Hurricane season is three weeks away, officially running from June 1 to Nov. 30, with September being prime time for big hurricane strikes.
Even though devastating Sandy pummeled the East coast during the month of October, the super storm sits in a category all by itself. A killer storm unleashing all of its fury upon residents whom at the very least never really had to deal with hurricanes—and even with all the dire predictions never could really grasp if this could truly be.
I remember forecasting Sandy to all my Twitter followers and eventually being called by the Howard Stern Show to help prepare for the upcoming storm. Never did I see so many of Howard’s team actually deeply concerned and Howard himself concerned, especially for his parents living on Long Island.
When I got on that morning and was quickly escorted into the studio, I was nervous as hell, not because I was going on his show but I had a terrible feeling inside me. In all my 30 years of forecasting, (including the Air Force) Hurricane Andrew, Katrina, Hugo, etc., Sandy was a storm so massive in size, and heading directly from East to West and was going to slam into the New Jersey Shore in combination with an astronomical high tide and completely flood hugely populated areas from New Jersey to Massachussetts.

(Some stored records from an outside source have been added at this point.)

(* ===== verification/GnavHamming.v ===== *)
(** * GnavHamming: the Hamming code of the GLONASS strings

    The checksums of [CRC_test] are linear in the bits of the string: the
    syndrome of a sum of errors is the sum of their columns.  So a string that
    satisfies all of them is accepted, as is one whose only error is in its
    first seven check bits, which no field reads; any other error of one bit,
    and every error of two bits, is rejected. *)

From S2P Require Import Prelude Cstring Float64 MathConstants InavTables InavWords GnavTables GnavMessage.
From stdpp Require Import list.
From Stdlib Require Import ZArith Lia Bool.
Local Open Scope Z_scope.
Local Open Scope cxx_scope.

(** ** Parities *)

Section parity.
(** The bits of a string, by their index from 0. *)
Implicit Types f g : Z -> bool.

Definition parity (index : list Z) f : bool :=
  foldr (fun i p => xorb (f (i - 1)) p) false index.

Lemma parity_cons i index f : parity (i :: index) f = xorb (f (i - 1)) (parity index f).
Proof. reflexivity. Qed.

Lemma parity_xor index f g :
  parity index (fun i => xorb (f i) (g i)) = xorb (parity index f) (parity index g).
Proof.
  induction index as [|i index IH]; [reflexivity|]. rewrite !parity_cons, IH.
  now destruct (f (i - 1)), (g (i - 1)), (parity index f), (parity index g).
Qed.

Lemma parity_ext index f g : (forall i, In i index -> f (i - 1) = g (i - 1)) ->
  parity index f = parity index g.
Proof.
  intros E. induction index as [|i index IH]; [reflexivity|]. rewrite !parity_cons.
  rewrite IH by (intros; apply E; now right). now rewrite E by now left.
Qed.

(** The seven checksums and the overall one. *)
Definition check_sets : list (list Z) :=
  [1 :: GLONASS_GNAV_CRC_I_INDEX; 2 :: GLONASS_GNAV_CRC_J_INDEX; 3 :: GLONASS_GNAV_CRC_K_INDEX;
   4 :: GLONASS_GNAV_CRC_L_INDEX; 5 :: GLONASS_GNAV_CRC_M_INDEX; 6 :: GLONASS_GNAV_CRC_N_INDEX;
   7 :: GLONASS_GNAV_CRC_P_INDEX].
Definition overall_set : list Z := seqZ 1 8 ++ GLONASS_GNAV_CRC_Q_INDEX.

Definition syndrome f : list bool * bool := (map (fun s => parity s f) check_sets, parity overall_set f).

(** The syndromes [CRC_test] accepts. *)
Definition accepted (s : list bool * bool) : bool :=
  let failed := length (List.filter id s.1) in
  (Nat.eqb failed 0 && negb s.2) || (s.2 && Nat.eqb failed 1).

Definition xor_syndromes (s t : list bool * bool) : list bool * bool :=
  (zip_with xorb s.1 t.1, xorb s.2 t.2).

Lemma syndrome_xor f g :
  syndrome (fun i => xorb (f i) (g i)) = xor_syndromes (syndrome f) (syndrome g).
Proof. unfold syndrome, xor_syndromes. cbn [fst snd check_sets map zip_with]. now rewrite !parity_xor. Qed.
End parity.

(** ** The checksums of the code are these parities *)

Lemma u32_mod_2 x : u32 x mod 2 = x mod 2.
Proof. unfold wrap. apply Z.mod_mod_divide. exists (2 ^ 31). reflexivity. Qed.

Lemma b2z_xor_mod b x : (Z.b2z b + x) mod 2 = Z.b2z (xorb b (Z.odd x)).
Proof.
  rewrite Zmod_odd, Z.odd_add. destruct b; cbn; now destruct (Z.odd x).
Qed.

Lemma sum_bits_parity index bits :
  sum_bits index bits mod 2 = Z.b2z (parity index (vget false bits)).
Proof.
  unfold sum_bits. transitivity (Z.b2z (xorb (Z.odd 0) (parity index (vget false bits)))); [|reflexivity].
  generalize 0 as s. induction index as [|i index IH]; intros s.
  - cbn. rewrite Zmod_odd. now destruct (Z.odd s).
  - cbn [foldl]. rewrite IH, parity_cons. f_equal.
    assert (Z.odd (u32 (s + Z.b2z (vget false bits (i - 1)))) = xorb (Z.odd s) (vget false bits (i - 1))) as ->.
    { assert (forall x, Z.odd (u32 x) = Z.odd x) as Eo.
      { intros x. pose proof (u32_mod_2 x) as E. rewrite !Zmod_odd in E.
        destruct (Z.odd (u32 x)), (Z.odd x); congruence. }
      rewrite Eo, Z.odd_add. now destruct (vget false bits (i - 1)). }
    now rewrite xorb_assoc.
Qed.

Lemma checksum_parity index k bits :
  checksum index k bits = Z.b2z (parity (Z.succ k :: index) (vget false bits)).
Proof.
  unfold checksum. rewrite sum_bits_parity, parity_cons.
  replace (Z.succ k - 1) with k by lia.
  now destruct (vget false bits k), (parity index (vget false bits)).
Qed.

Lemma checksums_parity bits :
  checksums bits = map Z.b2z (map (fun s => parity s (vget false bits)) check_sets).
Proof. unfold checksums. now rewrite !checksum_parity. Qed.

Lemma C_Sigma_parity bits : C_Sigma bits = Z.b2z (parity overall_set (vget false bits)).
Proof.
  unfold C_Sigma. rewrite sum_bits_parity.
  assert (sum_hamming bits mod 2 = Z.b2z (parity (seqZ 1 8) (vget false bits))) as ->.
  { unfold sum_hamming. change (seqZ 1 8) with [1; 2; 3; 4; 5; 6; 7; 8]. unfold for_range.
    change (seqZ 0 (8 - 0)) with [0; 1; 2; 3; 4; 5; 6; 7]. cbn [fold_left].
    change (parity [1; 2; 3; 4; 5; 6; 7; 8] (vget false bits)) with
      (foldr xorb false (map (vget false bits) [0; 1; 2; 3; 4; 5; 6; 7])). cbn [map foldr].
    destruct (vget false bits 0), (vget false bits 1), (vget false bits 2), (vget false bits 3),
      (vget false bits 4), (vget false bits 5), (vget false bits 6), (vget false bits 7); reflexivity. }
  unfold overall_set. assert (forall a b f, parity (a ++ b) f = xorb (parity a f) (parity b f)) as ->.
  { intros a b f. unfold parity. induction a as [|i a IH]; cbn; [now destruct (foldr _ _ b)|].
    now rewrite IH, xorb_assoc. }
  now destruct (parity (seqZ 1 8) _), (parity GLONASS_GNAV_CRC_Q_INDEX _).
Qed.

Lemma CRC_test_syndrome bits : CRC_test bits = accepted (syndrome (vget false bits)).
Proof.
  unfold CRC_test. rewrite C_Sigma_parity, checksums_parity.
  change (syndrome (vget false bits)) with
    (map (fun s => parity s (vget false bits)) check_sets, parity overall_set (vget false bits)).
  generalize (parity overall_set (vget false bits)) as s.
  assert (length (map (fun s => parity s (vget false bits)) check_sets) = 7%nat) as Hl by reflexivity.
  revert Hl. generalize (map (fun s => parity s (vget false bits)) check_sets) as bs. intros bs Hl s.
  do 7 (destruct bs as [|[] bs]; [discriminate|..]; cbn in Hl); destruct bs; try discriminate;
    now destruct s.
Qed.

(** ** Errors *)

(** The string with its bit [i] inverted. *)
Definition invert_bit (i : Z) (bits : bitset) : bitset := vset bits i (negb (vget false bits i)).

Lemma vget_flip i bits j : in_range bits i ->
  vget false (invert_bit i bits) j = xorb (vget false bits j) (j =? i).
Proof.
  intros Hi. unfold invert_bit. destruct (Z.eqb_spec j i) as [->|Hne].
  - rewrite vget_vset_eq by exact Hi. now destruct (vget false bits i).
  - rewrite vget_vset_ne by congruence. now destruct (vget false bits j).
Qed.

Lemma length_flip i bits : length (invert_bit i bits) = length bits.
Proof. apply length_vset. Qed.

(** The syndrome of an error in one bit. *)
Definition column (i : Z) : list bool * bool := syndrome (fun j => j =? i).

Lemma syndrome_ext f g : (forall j, f j = g j) -> syndrome f = syndrome g.
Proof.
  intros E. unfold syndrome. f_equal; [apply map_ext; intros s|]; apply parity_ext; intros; apply E.
Qed.

Lemma syndrome_flip i bits : in_range bits i ->
  syndrome (vget false (invert_bit i bits)) = xor_syndromes (syndrome (vget false bits)) (column i).
Proof.
  intros Hi. unfold column. rewrite <- syndrome_xor. apply syndrome_ext. intros j. now apply vget_flip.
Qed.

(** A string that satisfies every check. *)
Definition code_word (bits : bitset) : Prop :=
  length bits = Z.to_nat GLONASS_GNAV_STRING_BITS /\
  checksums bits = replicate 7 0 /\ C_Sigma bits = 0.

Definition no_error : list bool * bool := (replicate 7 false, false).

Lemma code_word_syndrome bits : code_word bits -> syndrome (vget false bits) = no_error.
Proof.
  intros (_ & Hc & Hs). rewrite checksums_parity in Hc. rewrite C_Sigma_parity in Hs.
  unfold syndrome, no_error. f_equal.
  - assert (Inj (=) (=) Z.b2z) by (now intros [] []). apply (inj (fmap Z.b2z)). exact Hc.
  - now destruct (parity overall_set (vget false bits)).
Qed.

Lemma syndrome_code_word bits : length bits = Z.to_nat GLONASS_GNAV_STRING_BITS ->
  syndrome (vget false bits) = no_error -> code_word bits.
Proof.
  intros Hl E. split; [exact Hl|]. rewrite checksums_parity, C_Sigma_parity.
  apply pair_equal_spec in E as [Hc Hs]. rewrite Hs. split; [|reflexivity].
  transitivity (map Z.b2z (replicate 7 false)); [f_equal; exact Hc|reflexivity].
Qed.

(** The columns of the code, tried out. *)
Lemma single_columns : forallb (fun i => Bool.eqb (accepted (xor_syndromes no_error (column i))) (i <? 7))
  (seqZ 0 85) = true.
Proof. vm_compute. reflexivity. Qed.

Lemma double_columns : forallb (fun i => forallb (fun j =>
    negb (accepted (xor_syndromes (xor_syndromes no_error (column j)) (column i)))) (seqZ (i + 1) (84 - i)))
  (seqZ 0 85) = true.
Proof. vm_compute. reflexivity. Qed.

Lemma in_seqZ x m n : m <= x < m + n -> In x (seqZ m n).
Proof. intros H. apply list_elem_of_In, elem_of_seqZ. exact H. Qed.

Lemma single_error bits i : code_word bits -> 0 <= i < 85 -> CRC_test (invert_bit i bits) = (i <? 7).
Proof.
  intros Hc Hi. assert (in_range bits i) as Hr by (unfold in_range; rewrite (proj1 Hc); unfold GLONASS_GNAV_STRING_BITS; lia).
  rewrite CRC_test_syndrome, syndrome_flip, (code_word_syndrome bits Hc) by exact Hr.
  pose proof single_columns as H. rewrite forallb_forall in H.
  apply eqb_prop, H, in_seqZ. lia.
Qed.

Lemma double_error bits i j : code_word bits -> 0 <= i < j -> j < 85 ->
  CRC_test (invert_bit i (invert_bit j bits)) = false.
Proof.
  intros Hc Hi Hj. assert (length bits = 85%nat) as Hl by (now rewrite (proj1 Hc)).
  rewrite CRC_test_syndrome, !syndrome_flip, (code_word_syndrome bits Hc)
    by (unfold in_range; rewrite ?length_flip, Hl; lia).
  pose proof double_columns as H. rewrite forallb_forall in H.
  specialize (H i (in_seqZ i 0 85 ltac:(lia))). rewrite forallb_forall in H.
  apply negb_true_iff, H, in_seqZ. lia.
Qed.

Lemma code_word_accepted bits : code_word bits -> CRC_test bits = true.
Proof. intros Hc. now rewrite CRC_test_syndrome, (code_word_syndrome bits Hc). Qed.

(** ** The check bits are not read *)

(** Two strings that differ at most in their check bits. *)
Definition same_data (a b : bitset) : Prop := forall j, 8 <= j -> vget false a j = vget false b j.

(** The fields end before the check bits. *)
Definition before_check (p : bit_field) : bool := forallb (fun '(first, len) => first + len <=? 78) p.

Lemma flip_same_data i bits : 0 <= i < 8 -> in_range bits i -> same_data (invert_bit i bits) bits.
Proof. intros Hi Hr j Hj. rewrite vget_flip by exact Hr. replace (j =? i) with false by lia. apply xorb_false_r. Qed.

Section same_data.
Context (a b : bitset) (E : same_data a b).

Lemma slices_same {St} (p : bit_field) (step : bool -> St -> St) s : before_check p = true ->
  for_slices p (fun first j => step (vget false a (GLONASS_GNAV_STRING_BITS - first - j))) s =
  for_slices p (fun first j => step (vget false b (GLONASS_GNAV_STRING_BITS - first - j))) s.
Proof.
  unfold for_slices. revert s. induction p as [|[first len] p IH]; intros s Hp; [reflexivity|].
  cbn [before_check forallb] in Hp. apply andb_true_iff in Hp as [H1 H2]. cbn [fold_left].
  rewrite IH by exact H2. f_equal. apply for_range_ext. intros j t Hj. rewrite E; [reflexivity|].
  unfold GLONASS_GNAV_STRING_BITS. lia.
Qed.

Lemma read_unsigned_same p : before_check p = true -> gnav_read_unsigned a p = gnav_read_unsigned b p.
Proof.
  apply (slices_same p (fun x value => let value := u64 (Z.shiftl value 1) in if x then u64 (value + 1) else value)).
Qed.

Lemma read_bool_same p : first_bit p <= 77 -> gnav_read_bool a p = gnav_read_bool b p.
Proof. intros H. apply E. unfold GLONASS_GNAV_STRING_BITS. lia. Qed.

Lemma read_signed_same p : before_check p = true -> first_bit p <= 77 ->
  gnav_read_signed a p = gnav_read_signed b p.
Proof.
  intros Hp Hf. unfold gnav_read_signed. cbv zeta.
  rewrite (E (GLONASS_GNAV_STRING_BITS - first_bit p)) by (unfold GLONASS_GNAV_STRING_BITS; lia).
  do 2 f_equal. generalize 0 as s. clear Hf. induction p as [|[first len] p IH]; intros s; [reflexivity|].
  cbn [before_check forallb] in Hp. apply andb_true_iff in Hp as [H1 H2]. cbn [fold_left].
  rewrite IH by exact H2. f_equal. apply for_range_ext. intros j t Hj. rewrite E; [reflexivity|].
  unfold GLONASS_GNAV_STRING_BITS. lia.
Qed.

(** Every field of a string, one after the other. *)
Ltac same_fields :=
  repeat first
    [ rewrite read_unsigned_same by reflexivity
    | rewrite read_signed_same by (reflexivity || (vm_compute; discriminate))
    | rewrite read_bool_same by (vm_compute; discriminate) ];
  reflexivity.

Lemma string_1_same : read_string_1 a = read_string_1 b.
Proof. unfold read_string_1. same_fields. Qed.
Lemma string_2_same : read_string_2 a = read_string_2 b.
Proof. unfold read_string_2. same_fields. Qed.
Lemma string_3_same : read_string_3 a = read_string_3 b.
Proof. unfold read_string_3. same_fields. Qed.
Lemma string_4_same : read_string_4 a = read_string_4 b.
Proof. unfold read_string_4. same_fields. Qed.
Lemma string_5_same : store_string_5 a = store_string_5 b.
Proof. unfold store_string_5. same_fields. Qed.
Lemma even_same : read_almanac_even a = read_almanac_even b.
Proof. unfold read_almanac_even. same_fields. Qed.
Lemma odd_same : read_almanac_odd a = read_almanac_odd b.
Proof. unfold read_almanac_odd. same_fields. Qed.
Lemma store_odd_same : store_almanac_odd a = store_almanac_odd b.
Proof. unfold store_almanac_odd. now rewrite odd_same. Qed.

Lemma decode_even_same k : decode_almanac_even k a = decode_almanac_even k b.
Proof. unfold decode_almanac_even. rewrite even_same. same_fields. Qed.
Lemma decode_odd_same k : decode_almanac_odd k a = decode_almanac_odd k b.
Proof. unfold decode_almanac_odd. now rewrite store_odd_same. Qed.

Lemma decode_same `{Calendar} string_ID : decode_by_ID string_ID a = decode_by_ID string_ID b.
Proof.
  unfold decode_by_ID, decode_string_1, decode_string_2, decode_string_3, decode_string_4,
    decode_string_5, decode_string_14, decode_string_15.
  rewrite string_1_same, string_2_same, string_3_same, string_4_same, string_5_same.
  rewrite (read_unsigned_same B1), (read_unsigned_same B2) by reflexivity.
  now rewrite !decode_even_same, !decode_odd_same.
Qed.
End same_data.

(** A received string, from its bits in the order received. *)
Lemma string_decoder_bits `{Calendar} bs m : length bs = Z.to_nat GLONASS_GNAV_STRING_BITS ->
  string_decoder (bits_str bs) m =
  (modify (fun m => m <| flag_CRC_test := CRC_test (rev bs) |>);;
   crc_ok <- gets flag_CRC_test;;
   if negb crc_ok then ret 0 else
   modify (fun m => m <| d_string_ID := u32 (gnav_read_unsigned (rev bs) STRING_ID) |>);;
   string_ID <- gets d_string_ID;;
   known <- decode_by_ID string_ID (rev bs);;
   ret (if known : bool then i32 string_ID else 0)) (m <| d_frame_ID := 0 |>).
Proof.
  intros Hl. unfold string_decoder. rewrite run_modify. unfold lift at 1. unfold bind at 1.
  now rewrite bitset_of_bits by exact Hl.
Qed.

(** An error in one of the first seven check bits changes nothing. *)
Lemma check_bit_harmless `{Calendar} bs i m : code_word (rev bs) -> 0 <= i < 7 ->
  string_decoder (bits_str (rev (invert_bit i (rev bs)))) m = string_decoder (bits_str bs) m.
Proof.
  intros Hc Hi. assert (length bs = 85%nat) as Hl by (rewrite <- length_rev; apply Hc).
  assert (same_data (invert_bit i (rev bs)) (rev bs)) as Hs.
  { apply flip_same_data; [lia|]. unfold in_range. rewrite length_rev, Hl. lia. }
  rewrite !string_decoder_bits by (rewrite ?length_rev, ?length_flip, ?length_rev; exact Hl).
  rewrite rev_involutive, (single_error (rev bs) i Hc) by lia.
  rewrite (code_word_accepted (rev bs) Hc). replace (i <? 7) with true by lia.
  rewrite (read_unsigned_same _ _ Hs STRING_ID) by reflexivity.
  rewrite !run_modify, !run_gets.
  change (flag_CRC_test (_ <| flag_CRC_test := true |>)) with true. cbn [negb]. rewrite !run_modify, !run_gets.
  now rewrite (decode_same _ _ Hs).
Qed.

When I was forecasting the Queens-Midtown tunnel to flood and that the Jersey shore would have a reconfigured coastline, and western sections of Long Island would experience unprecedented flooding, it made me sick inside.
There was extreme pressure to get the word out, without creating panic, and hoping folks would heed the warnings, despite hearing dire predictions before only to flee for nothing. If you’re a meteorologist and you’re forecasting this to happen and it doesn’t, you are completely crucified. If you underplay it and people lives are lost, you get crucified. And trust me, deservedly so.
Nobody feels worse about it then the meteorologist who got it wrong.
I know thousands of people are still suffering because of Sandy and I’m worried because we will continue to be in a cycle of extreme weather throughout our lifetimes and our children’s lifetimes.
The forecast for this upcoming Hurricane season is explosive. All the top forecasting hurricane experts in the country are predicting 18-19 named storms. The average is 12. Nine of those could become become hurricanes. The average is 6.5. Four could have major winds—111 mph plus. The average is 2.
And the most startling prediction: The probability of a major hurricane striking somewhere along the entire U.S coastline stands at 72 percent (average for century is 52 percent).
And to narrow it down, the probability of an East coast strike on our shores stands at 48 percent. The average for the century is 31 percent.
I’m not being an alarmist, just stating the facts. Building structure codes along our coastlines will be changing as our precious coastline shrinks away.
Houses can be re-built, peoples lives cannot.